WORK INSTRUCTION —
An exact copy of every record is the required answer.

SOURCE DATA —

(** X23.  A refusal of the delivery provider reaches the client with the
    status of the provider.  When the token is made and the provider answers
    a creation with a status other than 200 and 201, the service and the
    endpoint fail with that status and the text of the answer; a tracking
    request answered with 404 fails with 404 and a detail that names the
    delivery, and one answered with another status than 200 fails with that
    status and the text of the answer. *)
Theorem provider_status_is_passed_on (E : outside)
    (request : DoorDashCreateDeliveryRequest) (id token : string)
    (created tracked : http_response) :
  get_jwt_token E = Return token ->
  requests_post E (DOORDASH_API_BASE_URL ++ "/deliveries")
    (request_body request) ("Bearer " ++ token) = Return created ->
  requests_get E (DOORDASH_API_BASE_URL ++ "/deliveries/" ++ id)
    ("Bearer " ++ token) = Return tracked ->
  status_code created <> 200 -> status_code created <> 201 ->
  status_code tracked <> 200 ->
  let refused :=
    HTTPException (status_code created)
      ("DoorDash API error: " ++ text created) in
  let lost :=
    if Z.eqb (status_code tracked) 404
    then HTTPException 404
           ("Delivery with external_delivery_id '" ++ id ++ "' not found")
    else HTTPException (status_code tracked)
           ("DoorDash API error: " ++ text tracked) in
  create_delivery E request = Raise refused
  /\ routers.doordash_create_delivery E request = Raise refused
  /\ track_delivery E id = Raise lost
  /\ routers.doordash_track_delivery_status E id = Raise lost.
Proof.
  intros Ht Hp Hg H200 H201 Hg200. cbv zeta.
  assert (Hc : create_delivery E request
               = Raise (HTTPException (status_code created)
                          ("DoorDash API error: " ++ text created))).
  { unfold create_delivery. rewrite Ht. cbn [bind]. rewrite Hp. cbn [bind].
    rewrite (proj2 (Z.eqb_neq _ _) H200), (proj2 (Z.eqb_neq _ _) H201).
    reflexivity. }
  assert (Hk : track_delivery E id
               = Raise (if Z.eqb (status_code tracked) 404
                        then HTTPException 404
                               ("Delivery with external_delivery_id '" ++ id
                                ++ "' not found")
                        else HTTPException (status_code tracked)
                               ("DoorDash API error: " ++ text tracked))).
  { unfold track_delivery. rewrite Ht. cbn [bind]. rewrite Hg. cbn [bind].
    rewrite (proj2 (Z.eqb_neq _ _) Hg200).
    now destruct (Z.eqb (status_code tracked) 404). }
  split; [exact Hc|]. split.
  { unfold routers.doordash_create_delivery. now rewrite Hc. }
  split; [exact Hk|].
  unfold routers.doordash_track_delivery_status. rewrite Hk.
  now destruct (Z.eqb (status_code tracked) 404).
Qed.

TASK RESULT —
(** X23.  A refusal of the delivery provider reaches the client with the
    status of the provider.  When the token is made and the provider answers
    a creation with a status other than 200 and 201, the service and the
    endpoint fail with that status and the text of the answer; a tracking
    request answered with 404 fails with 404 and a detail that names the
    delivery, and one answered with another status than 200 fails with that
    status and the text of the answer. *)
Theorem provider_status_is_passed_on (E : outside)
    (request : DoorDashCreateDeliveryRequest) (id token : string)
    (created tracked : http_response) :
  get_jwt_token E = Return token ->
  requests_post E (DOORDASH_API_BASE_URL ++ "/deliveries")
    (request_body request) ("Bearer " ++ token) = Return created ->
  requests_get E (DOORDASH_API_BASE_URL ++ "/deliveries/" ++ id)
    ("Bearer " ++ token) = Return tracked ->
  status_code created <> 200 -> status_code created <> 201 ->
  status_code tracked <> 200 ->
  let refused :=
    HTTPException (status_code created)
      ("DoorDash API error: " ++ text created) in
  let lost :=
    if Z.eqb (status_code tracked) 404
    then HTTPException 404
           ("Delivery with external_delivery_id '" ++ id ++ "' not found")
    else HTTPException (status_code tracked)
           ("DoorDash API error: " ++ text tracked) in
  create_delivery E request = Raise refused
  /\ routers.doordash_create_delivery E request = Raise refused
  /\ track_delivery E id = Raise lost
  /\ routers.doordash_track_delivery_status E id = Raise lost.
Proof.
  intros Ht Hp Hg H200 H201 Hg200. cbv zeta.
  assert (Hc : create_delivery E request
               = Raise (HTTPException (status_code created)
                          ("DoorDash API error: " ++ text created))).
  { unfold create_delivery. rewrite Ht. cbn [bind]. rewrite Hp. cbn [bind].
    rewrite (proj2 (Z.eqb_neq _ _) H200), (proj2 (Z.eqb_neq _ _) H201).
    reflexivity. }
  assert (Hk : track_delivery E id
               = Raise (if Z.eqb (status_code tracked) 404
                        then HTTPException 404
                               ("Delivery with external_delivery_id '" ++ id
                                ++ "' not found")
                        else HTTPException (status_code tracked)
                               ("DoorDash API error: " ++ text tracked))).
  { unfold track_delivery. rewrite Ht. cbn [bind]. rewrite Hg. cbn [bind].
    rewrite (proj2 (Z.eqb_neq _ _) Hg200).
    now destruct (Z.eqb (status_code tracked) 404). }
  split; [exact Hc|]. split.
  { unfold routers.doordash_create_delivery. now rewrite Hc. }
  split; [exact Hk|].
  unfold routers.doordash_track_delivery_status. rewrite Hk.
  now destruct (Z.eqb (status_code tracked) 404).
Qed.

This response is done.